— ABOUT THIS TASK —
From the entries below, output the line with "baseDelay * 2 ^ 2]%N" and each following line up to and including the line with "rewrite Hrun in", exactly as written.

[Collected data entries]
_ _ _ _ _

(** C2, amended.  When every attempt on every endpoint of a chain throws,
    the retry loop runs exactly [maxRetries] = 3 full rounds, pushes
    nothing, and waits [baseDelay * 2^k] after the failed round number [k]
    for [k] = 1 and 2 only: there is no wait after the last round, and the
    backoff waits add up to [baseDelay * (2 + 4)] ms. *)
Theorem C2_backoff_when_all_fail {R : Type} (env : FetchEnv R)
    (chainKey : string) (chainData : ChainConfig) (contractAddress : string)
    (s : State R) :
  (forall url rc s0, url ∈ rpcUrls chainData ->
     exists e, (tryBody chainKey contractAddress url rc s0).1 = Throw e) ->
  exists s' tr,
    whileLoop chainKey chainData contractAddress 0 s = (Normal false, s')
    /\ trace s' = trace s ++ tr
    /\ schedule tr =
         (let round k := inl <$> map (fun u => (u, k)) (rpcUrls chainData) in
          round 1 ++ inr (baseDelay * 2 ^ 1)%N
          :: round 2 ++ inr (baseDelay * 2 ^ 2)%N
          :: round 3)
    /\ attempts tr = roundAttempts 0 (replicate maxRetries (rpcUrls chainData))
    /\ awaits Backoff tr = [baseDelay * 2 ^ 1; baseDelay * 2 ^ 2]%N
    /\ sumN (awaits Backoff tr) = (baseDelay * (2 + 4))%N
    /\ allAudits s' = allAudits s.
Proof.
  intros Hfail.
  assert (Hloop : (whileLoop chainKey chainData contractAddress 0 s).1
                  = Normal false).
  { apply whileLoop_fail. intros rc s0. apply forRpcUrls_fail.
    intros url s1 Hin. by apply Hfail. }
  destruct (whileLoop_run chainKey chainData contractAddress 0 s)
    as (success & s' & tr & rounds & Hrun & Htr & _ & _ & Hatt & Hsch & _
        & Hback & _ & _ & Hgiveup & _).
  rewrite Hrun in Hloop. simpl in Hloop. injection Hloop as ->.
  destruct (Hgiveup eq_refl) as (Hlen & Hall & Ha).
  assert (rounds = replicate maxRetries (rpcUrls chainData)) as ->.
  { rewrite Nat.sub_0_r in Hlen. rewrite <- Hlen.
    clear -Hall. induction Hall as [|? ? -> _ IH]; simpl; [done|]. by f_equal. }
  exists s', tr. rewrite Hback, Hsch. simpl. by rewrite app_nil_r.
Qed.

(** With every count query hanging, the loop of [monadTestnet] gives up
    after waiting 12 000 ms between rounds. *)
Lemma C2_witness :
  exists s' tr,
    whileLoop (env := reportsEnv deadWorld sampleAddresses)
      "monadTestnet" monadTestnet "0xRegistry1" 0 (fresh 0) = (Normal false, s')
    /\ trace s' = tr
    /\ sumN (awaits Backoff tr) = 12000%N.
Proof.
  destruct (C2_backoff_when_all_fail (reportsEnv deadWorld sampleAddresses)
              "monadTestnet" monadTestnet "0xRegistry1" (fresh 0))
    as (s' & tr & Hrun & Htr & _ & _ & _ & Hsum & _).
  - intros url rc s0 _. eexists. reflexivity.
  - exists s', tr. split; [exact Hrun|]. split; [exact Htr|]. exact Hsum.
Defined.

(** C3.  Whatever the chain table, the address table and the behaviour of
    the endpoints, [fetchAllChainAudits] completes normally with a list of
    reports, and that list holds every record each chain pushed in its
    turn: a chain that fails takes nothing away from the others. *)
Theorem C3_aggregation_never_throws (world : World)
    (CONTRACT_ADDRESSES : gmap string string)
    (CHAIN_CONFIG : list (string * ChainConfig)) :
  exists reports,
    (fetchAllChainAudits world CONTRACT_ADDRESSES CHAIN_CONFIG).1
      = Normal reports
    /\ Forall (fun kr => kr.2 ⊆ reports)
         (contributions (env := reportsEnv world CONTRACT_ADDRESSES)
            CHAIN_CONFIG 0).
Proof.
  unfold fetchAllChainAudits. rewrite fetchSorted_value. simpl.
  eexists. split; [done|].
  apply Forall_forall. intros [chainKey recs] Hin r Hr. simpl in *.
  rewrite sort_perm. apply list_elem_of_join. exists recs. split; [done|].
  apply list_elem_of_fmap. by exists (chainKey, recs).
Qed.

(** With the endpoints of the first chain hanging and the second chain
    answering, the two records of the second chain are reported. *)
Lemma C3_witness :
  exists reports,
    (fetchAllChainAudits mixedWorld sampleAddresses twoChains).1 = Normal reports
    /\ length reports = 2.
Proof.
  destruct (C3_aggregation_never_throws mixedWorld sampleAddresses twoChains)
    as (reports & Hrun & _).
  exists reports. split; [exact Hrun|].
  vm_compute in Hrun. injection Hrun as <-. reflexivity.
Defined.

_ _ _ _ _

— RESPONSE TO THE EXERCISE —
    /\ awaits Backoff tr = [baseDelay * 2 ^ 1; baseDelay * 2 ^ 2]%N
    /\ sumN (awaits Backoff tr) = (baseDelay * (2 + 4))%N
    /\ allAudits s' = allAudits s.
Proof.
  intros Hfail.
  assert (Hloop : (whileLoop chainKey chainData contractAddress 0 s).1
                  = Normal false).
  { apply whileLoop_fail. intros rc s0. apply forRpcUrls_fail.
    intros url s1 Hin. by apply Hfail. }
  destruct (whileLoop_run chainKey chainData contractAddress 0 s)
    as (success & s' & tr & rounds & Hrun & Htr & _ & _ & Hatt & Hsch & _
        & Hback & _ & _ & Hgiveup & _).
  rewrite Hrun in Hloop. simpl in Hloop. injection Hloop as ->.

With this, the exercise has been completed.